Album Review: Neko by RaBee's – A Punk Rock Gem from Japan
Alright, so I gave Neko by RaBee’s a spin, and lemme tell ya, this album’s got some serious bite to it. It’s punk rock through and through, but with that raw Japanese edge that just hits different. Released under Betty Record, the whole thing feels like one big chaotic love letter to anyone who digs their music loud, fast, and unapologetic.
First off, let’s talk about the title track, “Neko.” Man, this song is STICKY. Like, you’ll have its chorus stuck in your head for days whether you want it there or not. The energy? Insane. The riffs are punchy as hell, and the vocals feel like they’re screaming right into your soul. There’s something about how messy yet tight it all feels—like RaBee’s is daring you to keep up with them. Oh, and fun fact: "neko" means cat in Japanese, but don’t expect any soft purring vibes here. This kitty’s got claws out, ready to shred.

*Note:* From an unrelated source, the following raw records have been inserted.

(** Whatever happens to an instance after its construction, its queue
    always consists of its urgent requests followed by its normal
    requests: no urgent request ever waits behind a normal one.  This
    holds for the [handleMessage] class (requests enqueued, timer ticks,
    incoming data, close, error, disconnect, [clearQueue]) and for the
    [handleData] class (commands sent, timer ticks, incoming data,
    connect with its login, close, error, reconnect, disconnect). *)
Theorem queue_is_always_urgent_first :
  (forall (rateLimitMs : Z) (es : list Trace.event),
      let q := EclipseHCI.messageQueue (Trace.run (EclipseHCI.init rateLimitMs) es) in
      q = filter HCIRequest.Urgent q ++ filter normalRequest q) /\
  (forall (rateLimitMs : Z) (reconnect : bool) (reconnectDelayMs : Z)
          (es : list EclipseHCIv2Session.event),
      let q := queue (EclipseHCIv2Session.run
                        (EclipseHCIv2.init rateLimitMs reconnect reconnectDelayMs) es) in
      q = filter Request.Urgent q ++ filter normalRequest2 q).
Proof.
  split.
  - intros rl es. cbv zeta. unfold Trace.run.
    assert (H0 : EclipseHCI.messageQueue (EclipseHCI.init rl)
                 = filter HCIRequest.Urgent (EclipseHCI.messageQueue (EclipseHCI.init rl))
                   ++ filter normalRequest (EclipseHCI.messageQueue (EclipseHCI.init rl)))
      by reflexivity.
    revert H0. generalize (EclipseHCI.init rl) as s.
    induction es as [|e es IH]; intros s Hs; simpl; [exact Hs|].
    apply IH. now apply step_keeps_partition.
  - intros rl rc rd es. cbv zeta. unfold EclipseHCIv2Session.run.
    assert (H0 : queue (EclipseHCIv2.init rl rc rd)
                 = filter Request.Urgent (queue (EclipseHCIv2.init rl rc rd))
                   ++ filter normalRequest2 (queue (EclipseHCIv2.init rl rc rd)))
      by reflexivity.
    revert H0. generalize (EclipseHCIv2.init rl rc rd) as s.
    induction es as [|e es IH]; intros s Hs; simpl; [exact Hs|].
    apply IH. now apply session_step_keeps_partition.
Qed.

Then there’s “Trust,” which kinda sneaks up on you. At first listen, it sounds like your typical punk anthem, but give it a couple of spins, and BOOM—it gets you. The lyrics hit hard, talking about loyalty and betrayal without being all preachy about it. Plus, the breakdown halfway through? Chef’s kiss. Feels like they took everything pent-up inside and just let it explode. Honestly, if you don’t nod along to this one at least once, check your pulse because you might be dead.
Now, full disclosure—I didn’t vibe with every single track equally. Some songs felt a bit repetitive after a while, but hey, isn’t that kinda punk’s whole deal? Raw, imperfect, and real AF. And honestly, when an album makes you feel more alive than most things do these days, does perfection even matter?
Oh, random thought: listening to Neko feels like eating wasabi for the first time. It burns, sure, but then you can’t stop going back for more. Like, what IS this magic?
So yeah, if you’re into punk rock with a twist—or just wanna hear what happens when Japan meets Betty Record—grab yourself a copy of Neko. Just don’t blame me if your neighbors start complaining ‘cause you can’t stop blasting it.